Heute ist die Hüftprothese vom Markt verschwunden – nicht weil die Firma eine Schuld an der Erkrankung von tausenden Hüftpatienten zugegeben hätte. „Offiziell hieß es lediglich, dass wegen der geringeren Nachfrage der Vertrieb eingestellt worden sei“, berichtet Hanspeter Hauke.

Etwa 100 der Geschädigten wollen gegen Zimmer klagen. Vier Fälle sind in Freiburg, dem europäischen Firmensitz, bereits verhandelt worden und zugunsten der Kläger ausgegangen. 25.000 bis 30.000 Euro Schmerzensgeld wurde ihnen jeweils zugesprochen. Zimmer hat im letzten Moment Berufung eingelegt. „Jetzt geht die Sache zum Oberlandesgericht“, sagt Hauke. Das Unternehmen wolle die endgültige Entscheidung wohl so lang wie möglich hinauszögern. Viele der älteren Betroffenen werden das endgültige Urteil gar nicht mehr erleben. „Aber immerhin hat das Gericht in seiner Urteilsbegründung die Fehlerhaftigkeit der Hüftprothese „Durom-Metasul“ festgestellt.“

Hanspeter Hauke ist inzwischen Experte für das Thema „Tests und Zulassung von Medizinprodukten“. Er hofft, dass die Enthüllungen der „Implant Files“ etwas in Bewegung bringen: Für Produkte der höchsten Risikoklasse, etwa Herzschrittmacher, Brustimplantate, Knie- und Hüftgelenke, müssten vor der Zulassung klinische Tests gemacht werden.  Die Zulassung dürfte nicht mehr allein auf Basis von Dokumenten erfolgen. Und es müsste ein unabhängiges zentrales Prothesenregister geben, in dem alle Daten gesammelt werden. „Das muss alles transparent und sicher für die Patienten werden.

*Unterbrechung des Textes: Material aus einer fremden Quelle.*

(** C5: after [setItems(L)] the items are the elements of [L], one stored
    item per supplied item and in the same order, whatever the prior state
    held.  A stored item has the [id], the price and the free-form fields
    of the supplied one; its quantity is the supplied quantity when that is
    truthy and 1 when it is falsy or absent; its [itemTotal] is the derived
    one.  So a second [setItems] leaves only the items of the second
    call. *)
Theorem setItems_replaces (props : Props) (state : State) (L : list Item) :
  let s' := step props (SetItems L) state in
  State.items s'
  = List.map (fun item =>
                calculateItemTotal (Item.with_quantity item (quantity_or_1 item))) L
  ∧ Forall2 (fun item item' =>
               Item.id item' = Item.id item
               ∧ Item.price item' = Item.price item
               ∧ Item.extra item' = Item.extra item
               ∧ (truthy_number (Item.quantity item) = true →
                  Item.quantity item' = Item.quantity item)
               ∧ (truthy_number (Item.quantity item) = false →
                  Item.quantity item' = Some (Num 1))
               ∧ itemTotal_ok item')
      L (State.items s')
  ∧ length (State.items s') = length L
  ∧ (∀ state0, State.items (step props (SetItems L) state0) = State.items s')
  ∧ (∀ L0, State.items (step props (SetItems L) (step props (SetItems L0) state))
           = State.items s').
Proof.
  intros s'.
  assert (Hitems : ∀ st, State.items (step props (SetItems L) st)
            = List.map (fun item =>
                calculateItemTotal (Item.with_quantity item (quantity_or_1 item))) L).
  { intros st. rewrite step_SetItems. simpl. unfold calculateItemTotals.
    apply List.map_map. }
  unfold s'. rewrite !Hitems. split; [reflexivity|]. split; [|split; [|split]].
  - apply Forall2_map_r_intro. intros item. simpl. repeat split.
    + intros H. apply quantity_or_1_truthy, H.
    + intros H. f_equal. apply quantity_or_1_falsy, H.
  - apply List.length_map.
  - intros state0. apply Hitems.
  - intros L0. apply Hitems.
Qed.

(** The scenario of the test suite: [x] and [y], then [z] alone. *)
Example setItems_twice :
  List.map Item.id
    (State.items
       (step noCallbacks (SetItems [item_of "z" 3000])
          (step noCallbacks (SetItems [item_of "x" 1000; item_of "y" 2000])
             initialState)))
  = [Some "z"].
Proof. reflexivity. Qed.

(** ** [updateItemQuantity] with a quantity of zero or less *)

Lemma inWatchlist_false state x :
  (∀ item, In item (State.items state) → Item.id item ≠ Some x) →
  inWatchlist state x = false.
Proof.
  intros H. unfold inWatchlist. destruct (existsb _ _) eqn:E; [|reflexivity].
  apply List.existsb_exists in E as (item & Hin & Hid).
  exfalso. apply (H item Hin). apply has_id_true, Hid.
Qed.

Lemma UpdateItemQuantity_no_zero props state x quantity item :
  In item (State.items (step props (UpdateItemQuantity x quantity) state)) →
  Item.id item = Some x →
  Item.quantity item ≠ Some (Num 0).
Proof.
  destruct (le_zero quantity) eqn:Hq.
  - rewrite step_UpdateItemQuantity_remove by exact Hq.
    intros Hin Hid. exfalso. exact (reducer_REMOVE_ITEM_absent _ _ _ Hin Hid).
  - destruct (List.find (has_id x) (State.items state)) as [cur|] eqn:Hfind.
    + rewrite (step_UpdateItemQuantity_update _ _ _ _ cur) by assumption.
      rewrite reducer_UPDATE_ITEM_items.
      intros Hin Hid. apply List.in_map_iff in Hin as (item0 & <- & _).
      rewrite updated_id in Hid
        by (right; apply (find_has_id_Some x _ cur Hfind)).
      rewrite (updated_hit _ _ _ Hid), spread_with_quantity.
      intros [= ->]. discriminate Hq.
    + rewrite step_UpdateItemQuantity_missing by assumption.
      intros Hin Hid. exfalso.
      exact (proj1 (find_has_id_None x _) Hfind item Hin Hid).
Qed.

(** C6: [updateItemQuantity(x, q)] with [q <= 0] calls [onItemRemove(x)]
    (once, when the callback was supplied) and then dispatches the removal
    of [x], nothing else; afterwards no item with id [x] is present.  For
    any quantity, no item with id [x] is left with quantity zero by this
    operation. *)
Theorem updateItemQuantity_nonpositive (props : Props) (state : State)
    (x : string) (z : Z) :
  z ≤ 0 →
  let m := updateItemQuantity props state x (Num z) in
  let s' := step props (UpdateItemQuantity x (Num z)) state in
  m = ((if onItemRemove props then [Call (OnItemRemove x)] else [])
         ++ [Dispatch (REMOVE_ITEM x)], inr tt)
  ∧ called m.1 = (if onItemRemove props then [OnItemRemove x] else [])
  ∧ dispatched m.1 = [REMOVE_ITEM x]
  ∧ (∀ item, In item (State.items s') → Item.id item ≠ Some x)
  ∧ getItem s' x = None
  ∧ inWatchlist s' x = false
  ∧ (∀ quantity item,
       In item (State.items (step props (UpdateItemQuantity x quantity) state)) →
       Item.id item = Some x →
       Item.quantity item ≠ Some (Num 0)).
Proof.
  intros Hz m s'.
  assert (Hq : le_zero (Num z) = true) by (apply Z.leb_le; exact Hz).
  assert (Hm : m = ((if onItemRemove props then [Call (OnItemRemove x)] else [])
                      ++ [Dispatch (REMOVE_ITEM x)], inr tt)).
  { unfold m, updateItemQuantity. rewrite Hq. reflexivity. }
  assert (Habsent : ∀ item, In item (State.items s') → Item.id item ≠ Some x).
  { unfold s'. rewrite step_UpdateItemQuantity_remove by exact Hq.
    apply reducer_REMOVE_ITEM_absent. }
  split; [exact Hm|]. rewrite Hm. simpl.
  split; [destruct (onItemRemove props); reflexivity|].
  split; [destruct (onItemRemove props); reflexivity|].
  split; [exact Habsent|].
  split; [apply find_has_id_None, Habsent|].
  split; [apply inWatchlist_false, Habsent|].
  intros quantity item. apply UpdateItemQuantity_no_zero.
Qed.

Der früher einmal sportliche Hanspeter Hauke kann keine längeren Strecken gehen, und auch kürzere bereiten ihm an manchen Tagen Probleme. „Ich kann auch nicht länger stehen. Ich muss also immer nach Sitzgelegenheiten Ausschau halten“, sagt der 64-Jährige, der auch nicht mehr berufstätig sein kann. Das gefährliche Metall ist bis heute in Haukes Körper nachweisbar. „Dadurch verhärtet sich allmählich das Gewebe im Oberschenkel, er wird mit der Zeit knochenhart.“ Der Zustand ist irreversible, so wie die Schmerzen, die er nicht mehr los wird.